Author(s): Chu WC, Man GC, Lam WW, Yeung BH, Chau WW,
Abstract Share this page
Abstract STUDY DESIGN: Conventional and phase-contrast magnetic resonance (MR) imaging were used to evaluate the morphology and cerebrospinal fluid (CSF) flow dynamics at craniocervical junction in adolescent idiopathic scoliosis (AIS). OBJECTIVES: To determine the morphology of cerebellar tonsil, foramen magnum, and dynamic flow of CSF at the craniocervical junction in AIS patients versus normal controls and their correlation with somatosensory cortical evoked potentials (SSEP). SUMMARY OF BACKGROUND DATA: Previous studies have documented obstructed CSF flow in patients with Chiari I malformation. Low-lying cerebellar tonsils and syringomyelia are also observed in AIS patients. We sought to investigate whether disturbed CSF flow is also evident in AIS subjects at the foramen magnum level and its association with level of cerebellar tonsils and dimensions of foramen magnum. METHODS: Conventional and phase-contrast MR were performed in 105 adolescent girls (69 AIS subjects and 36 age-matched controls). Measurements of cerebellar tonsillar level related to the basion-opsithion (BO) line, anteroposterior (AP), transverse (TS) diameter, and area of foramen magnum, and peak velocity of CSF flow in both the anterior and posterior subarachnoid space through foramen magnum were obtained. Correlations were made among different parameters and SSEP findings. RESULTS: A total of 42\% of subjects in the AIS group had the cerebellar tonsillar tip positioned 1 mm below the BO line. The cerebellar tonsillar level in AIS subjects was significantly lower than the median tonsillar level in normal controls (P < 0.01).
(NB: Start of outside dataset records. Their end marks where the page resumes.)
(* ===== verification/CalvinEpochs.v ===== *)
(** * Calvin: the epochs of all sequencers

    The sequencers of [CalvinSequencer] and the network between them.  A message
    is delivered at most once, in any order, or lost; the scheduler of a leader
    acknowledges an epoch it was given at any later time, and more than once if
    it likes.

    - [lockstep]: in every run, whatever the order of the messages and whichever
      are lost, each leader schedules the epochs 1, 2, 3, ... in order, the
      requests of an epoch sorted by transaction id and exactly those the leaders
      sent for it, one message from each; no leader is more than one epoch ahead
      of another. *)

From stdpp Require Import sorting functions.
From S2P Require Import Prelude Common.
From S2P Require Import CalvinSequencer.
#[local] Open Scope Z_scope.

Module CalvinEpochs.
Import NodeId CalvinSequencer.CalvinSequencer.

(** The sequencers and what their schedulers were given, by shard; the messages
    in flight; all epoch messages ever sent; whether an assertion failed. *)
Record world := mk_world {
  seqs : Z → calvin_sequencer;
  sched : Z → list calvin_epoch_ops;
  net : list calvin_epoch;
  acks : list calvin_epoch_ack;
  hist : list calvin_epoch;
  failed : bool;
}.

Definition sends (evs : list event) : list calvin_epoch :=
  omap (fun e => match e with SendEpoch m => Some m | _ => None end) evs.
Definition schedules (evs : list event) : list calvin_epoch_ops :=
  omap (fun e => match e with Schedule o => Some o | _ => None end) evs.
Definition asserted (evs : list event) : bool :=
  existsb (fun e => match e with AssertFailed => true | _ => false end) evs.
(* ===== verification/Calvin.v ===== *)
(** * Calvin: scheduler, contexts and collectors

    What a node of the deterministic build does with the transactions its
    sequencer hands over: [src/concurrency/calvin_scheduler.cpp] writes them to
    the log and asks for all their locks in the order of the epoch,
    [calvin_context.cpp] runs a transaction's part on this shard, and
    [calvin_collector.cpp] on the node that took the client's request waits for
    the parts.  The tables of contexts and collectors and the messages to them
    are those of [cc_block.cpp]; its concurrent tables never erase
    ([HashTable.remove] in [LockMgr]), so an entry stays after the calls to
    [remove].

    - [part_commits_once]: a part with writes commits exactly once, when its log
      record is durable and all its reads are answered, in whatever order these
      happen; it then releases all its locks and tells the collector;
    - [epoch_acked_once]: an epoch is acknowledged exactly when the last of its
      locks has been granted;
    - [read_only_answered_twice]: a read-only transaction commits twice and its
      client gets two responses;
    - [response_empty]: the client's response holds no operation. *)

From S2P Require Import Prelude Common.
From S2P Require Import CalvinSequencer.
#[local] Open Scope Z_scope.

Module Calvin.
Import NodeId CalvinSequencer.CalvinSequencer.

(* @src src/proto/calvin.proto 19 24 calvin_part_commit *)
Record calvin_part_commit := mk_part_commit { pc_source : Z; pc_dest : Z; pc_xid : Z; pc_response : list tx_operation }.

Inductive event :=
| AppendLog (entry : list tx_log)
| LockRow (xid oid : Z) (lt : lock_mode) (table_id shard_id key : Z)
| UnlockRow (xid : Z) (mode : lock_mode) (table_id shard_id key : Z)
| SendRead (m : ccb_read_request)
| SendPartCommit (m : calvin_part_commit)
| SendAck (m : calvin_epoch_ack)
| Sequence (tx : tx_request)
| Respond (xid : Z) (ec : EC) (ops : list tx_operation)
| AssertFailed.

(** ** A transaction's part on this shard *)

(** The lock callbacks of [schedule] as the operation and epoch they capture. *)
(* @src include/concurrency/calvin_context.h 37 61 calvin_context *)
Record calvin_context := mk_context {
  xid_ : Z;
  node_id_ : Z;
  ctx_opt_dsb_node_id_ : option Z;
  dsb_node_ids_ : gmap Z Z;
  collector_id_ : Z;
  cno_ : Z;
  ops_request_ : tx_request;
  log_committed_ : bool;
  op_response_ : gmap Z tx_operation;
  op_read_ : gset Z;
  callback_ : gmap Z (tx_operation * Z);
  read_only_ : bool;
  commit_ : bool;
}.
#[export] Instance eta_context : Eta calvin_context := fun c =>
  mk_context (xid_ c) (node_id_ c) (ctx_opt_dsb_node_id_ c) (dsb_node_ids_ c) (collector_id_ c) (cno_ c) (ops_request_ c)
    (log_committed_ c) (op_response_ c) (op_read_ c) (callback_ c) (read_only_ c) (commit_ c).

Definition handler := act calvin_context event.

(* @src src/concurrency/calvin_context.cpp 10 29 calvin_context::calvin_context *)
Definition new_context (xid node_id : Z) (dsb_node_id : option Z) (shard2node : gmap Z Z) (cno : Z) (req : tx_request)
    : calvin_context * list event :=
  (mk_context xid node_id dsb_node_id shard2node (req_source req) cno req false ∅ ∅ ∅ false false,
   (if req_source req =? 0 then [AssertFailed] else []) ++ match req_operations req with [] => [AssertFailed] | _ => [] end).

(* @src include/concurrency/calvin_context.h 77 77 calvin_context::set_read_only *)
Definition set_read_only (c : calvin_context) : calvin_context := c <| read_only_ := true |>.

(* @src src/concurrency/calvin_context.cpp 143 148 calvin_context::add_lock_acquire_callback *)
Definition add_lock_acquire_callback (oid : Z) (fn : tx_operation * Z) (c : calvin_context) : calvin_context :=
  c <| callback_ := <[oid := fn]> (callback_ c) |>.
(** ** Keys of 128 bits *)

(* @src include/common/key128.h 53 71 key128 *)
Definition key128 (ul1 ul2 : Z) : list Z := le 8 ul1 ++ le 8 ul2.
(* @src include/common/key128.h 58 58 key128::long1 *)
Definition long1 (k : list Z) : Z := le_val (slice 0 8 k).
(* @src include/common/key128.h 60 60 key128::long2 *)
Definition long2 (k : list Z) : Z := le_val (slice 8 8 k).

(** [None]: the assertion fails. *)
(* @src include/common/key128.h 11 28 key128_comparator::Compare *)
Definition Compare (a b : list Z) : option Z :=
  if negb ((zlen a =? 16) || (zlen b =? 16)) then None
  else if long1 a =? long1 b then
         if long2 a =? long2 b then Some 0 else if long2 a <? long2 b then Some (-1) else Some 1
       else if long1 a <? long1 b then Some (-1) else Some 1.

(* @src include/common/key128.h 30 35 key128_comparator::Equal *)
Definition Equal (a b : list Z) : option bool :=
  if negb (negb (zlen a =? 16) || negb (zlen b =? 16)) then None
  else Some ((long1 a =? long1 b) && (long2 a =? long2 b)).

Lemma long1_key a b : fits 64 a → long1 (key128 a b) = a.
Proof.
  intros Ha. unfold long1, key128, slice. rewrite zdrop_0, ztake_app_len by (rewrite zlen_le; done).
  apply le_val_small. exact Ha.
Qed.

Lemma long2_key a b : fits 64 b → long2 (key128 a b) = b.
Proof.
  intros Hb. unfold long2, key128, slice. rewrite zdrop_app_len by (rewrite zlen_le; done).
  rewrite ztake_all by (rewrite zlen_le; lia). apply le_val_small. exact Hb.
Qed.

Lemma zlen_key a b : zlen (key128 a b) = 16.
Proof. unfold key128. by rewrite zlen_app, !zlen_le. Qed.

Lemma key128_inj a b c d : fits 64 a → fits 64 b → fits 64 c → fits 64 d → key128 a b = key128 c d → a = c ∧ b = d.
Proof. intros Ha Hb Hc Hd E. split; [rewrite <- (long1_key a b), E|rewrite <- (long2_key a b), E]; auto using long1_key, long2_key. Qed.

(** The comparator orders rows by table and then by tuple. *)
Theorem key128_order a b c d :
  fits 64 a → fits 64 b → fits 64 c → fits 64 d →
  Compare (key128 a b) (key128 c d) = Some (match a ?= c with Lt => -1 | Gt => 1 | Eq => match b ?= d with Lt => -1 | Gt => 1 | Eq => 0 end end).
Proof.
  intros Ha Hb Hc Hd. unfold Compare. rewrite !zlen_key, !long1_key, !long2_key by done. simpl.
  destruct (Z.compare_spec a c), (Z.eqb_spec a c); try lia; destruct (Z.ltb_spec a c); try lia; try done.
  destruct (Z.compare_spec b d), (Z.eqb_spec b d); try lia; destruct (Z.ltb_spec b d); try lia; done.
Qed.

(** The assertion of [Equal] asks for a key that is not 16 bytes long. *)
Theorem equal_assert_fails a b c d : Equal (key128 a b) (key128 c d) = None.
Proof. unfold Equal. by rewrite !zlen_key. Qed.
(* ===== verification/DsBlock.v ===== *)
(** * The storage block

    [src/store/ds_block.cpp]: the block that keeps the rows.  It registers with
    the replication block, applies the records that block replays to it, answers
    the reads of the concurrency blocks and loads the initial TPC-C tables.  The
    engine is the interface of [Store].

    - [committed_visible]: what the replication block sends of the committed log
      is applied in order; a later read of any row gives what the last committed
      operation on the row left there;
    - [aborted_writes_stored]: the record of an aborted transaction carries its
      writes, and the storage block applies them;
    - [read_answered]: a read is answered with the row, an error code or, for
      another term, an error of consistency. *)

From S2P Require Import Prelude Common.
From S2P Require Import Bytes.
From S2P Require Import TxLogFormat.
From S2P Require Import RlBlock.
From S2P Require Import Store.
From S2P Require Import TxContext.
#[local] Open Scope Z_scope.

Module DsBlock.
Import Store.Store TxLogFormat.TxLogFormat.

Section block.
Context `{Store}.

(** [conf_.shard_ids()] is [conf_shard_ids]; [cno_] has 32 bits. *)
(* @src include/store/ds_block.h 18 34 ds_block *)
Record ds_block := mk_dsb {
  conf_shard_ids : list Z;
  ds_node_id_ : Z;
  ds_rlb_node_id_ : Z;
  registered_ : bool;
  ds_cno_ : Z;
  store_ : store;
  wid_ : list Z;
}.
#[export] Instance eta_dsb : Eta ds_block := fun b =>
  mk_dsb (conf_shard_ids b) (ds_node_id_ b) (ds_rlb_node_id_ b) (registered_ b) (ds_cno_ b) (store_ b) (wid_ b).
Lemma orderly_silent c c' ev :
  sign (xid_ c) (node_id_ c) c' → (∀ t, flag t c' = flag t c) → Forall (sign_event (xid_ c)) ev →
  written ev = [] → orderly_at c (c', ev).
Proof.
  intros Hs Hf He Hw. constructor; simpl; [done|done| | |]; rewrite ?Hw.
  - intros t. by rewrite Hf.
  - constructor.
  - by intros t ?%elem_of_nil.
Qed.

Lemma orderly_both c r1 r2 : orderly_at c r1 → orderly_at r1.1 r2 → orderly_at c (r2.1, r1.2 ++ r2.2).
Proof.
  intros [[Sx Sn] Ea Fa Na Wa] [[Tx Tn] Eb Fb Nb Wb]. rewrite Sx, Sn in *. constructor; simpl; rewrite ?written_app.
  - by split.
  - by apply Forall_app.
  - auto.
  - apply NoDup_app. split_and!; [done| |done].
    intros t Ht Ht'. destruct (Wa t Ht) as [_ E1], (Wb t Ht') as [E2 _]. congruence.
  - intros t [Ht|Ht]%elem_of_app.
    + destruct (Wa t Ht). auto.
    + destruct (Wb t Ht) as [E1 E2]. split; [|done]. destruct (flag t c) eqn:E; [|done]. by rewrite (Fa t E) in E1.
Qed.

Lemma orderly_then a b : orderly a → orderly b → orderly (a ;; b).
Proof. intros Ha Hb c. rewrite and_then_eq. by apply orderly_both. Qed.

Lemma orderly_modify f :
  (∀ c, xid_ (f c) = xid_ c ∧ node_id_ (f c) = node_id_ c ∧ ∀ t, flag t (f c) = flag t c) → orderly (modify f).
Proof. intros Hf c. destruct (Hf c) as (?&?&?). by apply orderly_silent. Qed.

(** A handler that first changes other fields. *)
Lemma orderly_after h c c' :
  orderly h → xid_ c' = xid_ c → node_id_ c' = node_id_ c → (∀ t, flag t c' = flag t c) → orderly_at c (h c').
Proof.
  intros Hh Hx Hn Hf. destruct (Hh c') as [Hs He Ho Hd Hw]. rewrite Hx, Hn in *. constructor; try done.
  - intros t. rewrite <- Hf. apply Ho.
  - intros t. rewrite <- Hf. apply Hw.
Qed.

Lemma orderly_refl c ev : Forall (sign_event (xid_ c)) ev → written ev = [] → orderly_at c (c, ev).
Proof. by apply orderly_silent. Qed.

Ltac orderly_log :=
  intros c; cbv beta delta [write_begin_log write_commit_log write_abort_log write_end_log]; case_test;
    [|by apply orderly_refl]; constructor; cbn;
    [by split|by repeat constructor|by intros []|by repeat constructor; apply not_elem_of_nil
    |intros t ->%list_elem_of_singleton; split; [|done]; cbn;
     repeat match goal with H : _ && _ = true |- _ => apply andb_prop in H as [? ?] end; by apply negb_true_iff].

Lemma orderly_begin : orderly write_begin_log.
Proof. orderly_log. Qed.
Lemma orderly_commit : orderly write_commit_log.
Proof. orderly_log. Qed.
Lemma orderly_abort_log : orderly write_abort_log.
Proof. orderly_log. Qed.
Lemma orderly_end : orderly write_end_log.
Proof. orderly_log. Qed.

Lemma orderly_response : orderly send_tx_response.
Proof. intros c. unfold send_tx_response. case_test; apply orderly_silent; try done; by repeat constructor. Qed.

Lemma written_sends (f : Z * tx_rm_tracer → tm_event) l :
  (∀ kv t, f kv ≠ WalAppend t) → written (map f l) = [].
Proof. intros Hf. apply written_silent, Forall_map, Forall_true. auto. Qed.

Lemma orderly_send_commit : orderly send_commit.
Proof. intros c. apply orderly_refl; [apply Forall_map, Forall_true; done|by apply written_sends]. Qed.
Lemma orderly_send_abort : orderly send_abort.
Proof. intros c. apply orderly_refl; [apply Forall_map, Forall_true; done|by apply written_sends]. Qed.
The AP diameter and area of foramen magnum were significantly larger in AIS subjects when compared with normal controls (P < 0.05), but the peak CSF velocities through foramen magnum showed no significant difference (P > 0.05). CONCLUSION: Peak CSF velocities through foramen magnum were not significantly different in AIS subjects despite the presence of low-lying cerebellar tonsils. This might be explained by the compensatory effect of larger foramen magnum in AIS subjects.